Rothstein’s team treated neurons from normal mouse brains with Norrin and discovered that those neurons generated extra “branches”—or extensions—used to transfer chemical messages between brain cells. The researchers then examined the brains of mice modified to lack Norrin and discovered that these neurons had fewer branches than neurons in healthy mice that produced Norrin, according to Rothstein.

In another series of trials, the researchers integrated the Norrin DNA code as well as the 8,300 “location” DNA into deliverable nanoparticles. When they introduced the Norrin nanoparticles into the brains of mice designed without Norrin, the neurons in these mice proceeded to rapidly produce many more branches, indicating that neural networks were being repaired. They repeated the studies on human neurons as well.

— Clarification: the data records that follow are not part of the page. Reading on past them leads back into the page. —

(** One round of the loop of [NewParser], by what [parseHeading] makes of
    the line the cursor comes to. *)
Lemma newParserLoop_round (n : nat) (heading : string) (p : parser) :
  reachedEnd p = false ->
  newParserLoop (S n) heading p
  = let p1 := snd (scan p) in
    let '(ok, level, text) := headingAt (currentLine p1) (nextLine p1) in
    let p2 := if ok then if isRule (nextLine p1) then scans 2 p1 else scans 1 p1
              else p1 in
    if negb ok
       || negb (strings.EqualFold (strings.TrimSpace text)
                                  (strings.TrimSpace heading))
    then newParserLoop n heading p2
    else (set_rootHeadingLevel level p2, None).
Proof.
  intro E. cbn [newParserLoop]. pose proof (scan_answer p) as M. rewrite E in M.
  destruct (scan p) as [more p1]. cbn [fst snd] in *. subst more. cbn [negb].
  rewrite parseHeading_advance, parseHeading_headingAt.
  destruct (headingAt (currentLine p1) (nextLine p1)) as [[ok level] text].
  reflexivity.
Qed.

(** Through lines that are neither headings nor rules and then over a
    marker heading with another text, the loop of [NewParser] comes to
    stand on the line after that heading, one round later than the
    heading. *)
Lemma newParserLoop_passes_heading
  (fail : option string) (heading l1 x l3 : string) (rest : list string)
  (level : Z) (text : string) (m : nat)
  (pre : list string) (current next : string) (pend : list string) :
  Forall (fun a => plainLine a = true) pre ->
  isRule l1 = false -> isRule x = false ->
  headingAt l1 EmptyString = (true, level, text) ->
  strings.EqualFold (strings.TrimSpace text) (strings.TrimSpace heading) = false ->
  next :: pend = pre ++ l1 :: x :: l3 :: rest ->
  newParserLoop (List.length pre + 1 + m) heading (onTheWay fail current next pend)
  = newParserLoop m heading (onTheWay fail x l3 rest).
Proof.
  intros F R1 Rx H NoMatch. revert current next pend.
  induction F as [|a pre Pa F IH]; intros current next pend D.
  - cbn [app] in D. injection D as -> ->. cbn [List.length Nat.add].
    rewrite newParserLoop_round by reflexivity.
    cbn [onTheWay scan reachedEnd nextLine scanner Scan pending failure
         set_currentLine set_nextLine set_scanner snd currentLine tasks currTask
         rootHeadingLevel].
    rewrite (headingAt_no_rule _ _ Rx), H, NoMatch, Rx. cbn [negb orb].
    reflexivity.
  - cbn [app] in D. injection D as -> ->. cbn [List.length Nat.add].
    assert (exists b pend', pre ++ l1 :: x :: l3 :: rest = b :: pend'
                            /\ isRule b = false) as (b & pend' & D & Rb).
    { destruct pre as [|b pre]; cbn [app]; [eauto|].
      exists b, (pre ++ l1 :: x :: l3 :: rest). split; [reflexivity|].
      inversion F as [|? ? Pb _]; subst. unfold plainLine in Pb.
      apply andb_true_iff in Pb. destruct Pb as [Pb _].
      now apply negb_true_iff in Pb. }
    rewrite D. rewrite newParserLoop_round by reflexivity.
    cbn [onTheWay scan reachedEnd nextLine scanner Scan pending failure
         set_currentLine set_nextLine set_scanner snd currentLine tasks currTask
         rootHeadingLevel].
    rewrite (headingAt_no_rule _ _ Rb).
    unfold plainLine in Pa. apply andb_true_iff in Pa. destruct Pa as [_ Pa].
    apply negb_true_iff in Pa.
    destruct (headingAt a EmptyString) as [[ok lv] tx]. cbn [fst] in Pa.
    subst ok. cbn [negb orb].
    apply (IH a b pend'). now rewrite D.
Qed.

(** X14. [NewParser] never examines the line that follows a marker
    heading with another text: the heading is consumed by [parseHeading]
    and the loop scans once more before looking again. For a target
    heading written in ASCII, after any number of lines that are neither
    headings nor rules and such a heading, the result is the same
    whatever the next line is (as long as it is no run of [-] or [=],
    and a further line follows); the target heading itself, placed
    there, is not found. *)
Theorem NewParser_skips_line_after_heading
  (pre : list string) (l1 l2 l2' l3 : string) (rest : list string)
  (fail : option string) (heading : string) (level : Z) (text : string) :
  isASCII heading = true ->
  Forall (fun a => plainLine a = true) pre ->
  isRule l1 = false -> isRule l2 = false -> isRule l2' = false ->
  headingAt l1 EmptyString = (true, level, text) ->
  strings.EqualFold (strings.TrimSpace text) (strings.TrimSpace heading) = false ->
  NewParser (mkScanner (pre ++ l1 :: l2 :: l3 :: rest) fail) heading
  = NewParser (mkScanner (pre ++ l1 :: l2' :: l3 :: rest) fail) heading.
Proof.
  intros _ F R1 R2 R2' H NoMatch.
  assert (forall x, isRule x = false ->
            NewParser (mkScanner (pre ++ l1 :: x :: l3 :: rest) fail) heading
            = newParserLoop (S (S (S (List.length rest)))) heading
                (onTheWay fail x l3 rest)) as Run.
  { intros x Rx. unfold NewParser.
    change (newParserState (mkScanner (pre ++ l1 :: x :: l3 :: rest) fail))
      with (onTheWay fail EmptyString EmptyString (pre ++ l1 :: x :: l3 :: rest)).
    replace (S (budget (onTheWay fail EmptyString EmptyString
                                 (pre ++ l1 :: x :: l3 :: rest))))
      with (List.length (EmptyString :: pre) + 1 + S (S (S (List.length rest)))).
    - apply (newParserLoop_passes_heading fail heading l1 x l3 rest level text);
        try assumption; [|reflexivity].
      constructor; [reflexivity|exact F].
    - cbn [budget onTheWay reachedEnd scanner pending List.length].
      rewrite length_app. cbn [List.length]. lia. }
  rewrite (Run l2 R2), (Run l2' R2').
  rewrite !newParserLoop_round by reflexivity. reflexivity.
Qed.

Lemma NewParser_skips_line_after_heading_witness :
  NewParser (mkScanner (["My project"; EmptyString]
                        ++ "# Intro" :: "# Tasks" :: "## build" :: ["req: x"])
                       None) "Tasks"
  = NewParser (mkScanner (["My project"; EmptyString]
                          ++ "# Intro" :: EmptyString :: "## build" :: ["req: x"])
                         None) "Tasks".
Proof.
  apply (NewParser_skips_line_after_heading
           ["My project"; EmptyString]
           "# Intro" "# Tasks" EmptyString "## build" ["req: x"] None "Tasks"
           1%Z "Intro").
  - vm_compute. reflexivity.
  - repeat constructor.
  - vm_compute. reflexivity.
  - vm_compute. reflexivity.
  - vm_compute. reflexivity.
  - vm_compute. reflexivity.
  - vm_compute. reflexivity.
Defined.

(** ** A heading under the cursor during the search for a task *)

Lemma findTaskHeading_at_heading (p : parser) (level : Z) (text : string) :
  fst (parseHeading false p) = (true, level, text) ->
  (level <= rootHeadingLevel p + 1)%Z ->
  findTaskHeading p
  = (if (level <=? rootHeadingLevel p)%Z then (EmptyString, true, None)
     else (strings.Trim text trimValues, false, None),
     if isRule (nextLine p) then scans 2 p else scans 1 p).
Proof.
  intros H Le. unfold findTaskHeading. cbn [findTaskHeadingLoop].
  rewrite parseHeading_advance, H. cbn [fst negb orb].
  assert (rootHeadingLevel
            (if isRule (nextLine p) then snd (scan (snd (scan p)))
             else snd (scan p)) = rootHeadingLevel p) as ->.
  { destruct (isRule (nextLine p)).
    - destruct (scan_kept p) as (_ & _ & R1).
      destruct (scan_kept (snd (scan p))) as (_ & _ & R2). congruence.
    - now destruct (scan_kept p) as (_ & _ & R1). }
  replace (rootHeadingLevel p + 1 <? level)%Z with false
    by (symmetry; apply Z.ltb_ge; lia).
  destruct (level <=? rootHeadingLevel p)%Z; reflexivity.
Qed.

(** X16. With the cursor on a heading during the search for a task: a
    heading one level below the root opens a task named by the heading
    text trimmed of the decoration, and the cursor moves past the heading
    (two lines for an underline heading, one for a marker heading); a
    heading at the level of the root or above ends the section, and
    [Parse], started there, returns the finished tasks as they are with
    no error, whatever follows in the input. *)
Theorem task_search_at_heading (p : parser) (level : Z) (text : string) :
  fst (parseHeading false p) = (true, level, text) ->
  ((level = rootHeadingLevel p + 1)%Z ->
   findTaskHeading p
   = ((strings.Trim text trimValues, false, None),
      if isRule (nextLine p) then scans 2 p else scans 1 p))
  /\ ((level <= rootHeadingLevel p)%Z ->
      fst (findTaskHeading p) = (EmptyString, true, None)
      /\ forall fuel, Parse (S fuel) p = Some (tasks p, None)).
Proof.
  intro H. split.
  - intro Eq. rewrite (findTaskHeading_at_heading p level text H) by lia.
    replace (level <=? rootHeadingLevel p)%Z with false
      by (symmetry; apply Z.leb_gt; lia).
    reflexivity.
  - intro Le. split.
    + rewrite (findTaskHeading_at_heading p level text H) by lia.
      apply Z.leb_le in Le. now rewrite Le.
    + intro fuel. unfold Parse. cbn [parseLoop]. unfold parseTask.
      assert (fst (parseHeading false (set_currTask emptyTask p))
              = (true, level, text)) as H'.
      { rewrite parseHeading_headingAt. rewrite parseHeading_headingAt in H.
        exact H. }
      pose proof (findTaskHeading_kept (set_currTask emptyTask p)) as (T & _).
      rewrite (findTaskHeading_at_heading _ level text H') in * by (simpl; lia).
      cbn [rootHeadingLevel set_currTask] in *.
      apply Z.leb_le in Le. rewrite Le in *. cbn [negb snd] in *.
      now rewrite T.
Qed.

Lemma task_search_at_heading_witness :
  fst (findTaskHeading
         (mkParser (mkScanner ["## later"; "req: x"] None) [taskBuild []]
                   emptyTask 1 "text" "# Next section" false))
  = (EmptyString, true, None)
  /\ forall fuel,
       Parse (S fuel)
         (mkParser (mkScanner ["## later"; "req: x"] None) [taskBuild []]
                   emptyTask 1 "text" "# Next section" false)
       = Some ([taskBuild []], None).
Proof.
  refine (proj2 (task_search_at_heading
            (mkParser (mkScanner ["## later"; "req: x"] None) [taskBuild []]
                      emptyTask 1 "text" "# Next section" false)
            1%Z "Next section" _) _).
  - vm_compute. reflexivity.
  - vm_compute. discriminate.
Defined.

(** ** Stored names and values are trimmed *)

Lemma TrimRightFunc_cons (f : ascii -> bool) (c : ascii) (s : string) :
  strings.TrimRightFunc f (String c s)
  = match strings.TrimRightFunc f s with
    | EmptyString => if f c then EmptyString else String c EmptyString
    | r => String c r
    end.
Proof. reflexivity. Qed.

Rothstein points out that Norrie illness is caused by Norrin protein mutations that diminish protein levels in people. Norrie disease is an uncommon genetic disorder that can lead to blindness in infancy and intellectual incapacity. Because the researchers were able to generate new communication branches, they believe Norrin could one day be used to cure some types of intellectual disorders, such as Norrie illness.

The researchers’ next steps will be to see if Norrin can restore connections in the brains of animal models with neurodegenerative disorders, and Miller and Rothstein have filed a patent for Norrin in anticipation of future success.

Other Johns Hopkins researchers who contributed to the paper include Sean Miller, Thomas Philips, Namho Kim, Raha Dastgheyb, Zhuoxun Chen, Yi-Chun Hsieh, J. Gavin Daigle, Jeannie Chew, Svetlana Vidensky, Jacqueline Pham, Ethan Hughes, Michael Robinson, Rita Sattler, Jung Soo Suk, Dwight Bergles, Norman Haughey, Mikhail Pletn

The National Science Foundation Graduate Fellowship Research Program and the National Institute of Neurological Disorders and Stroke funded this research (R01NS092067, R01NS094239).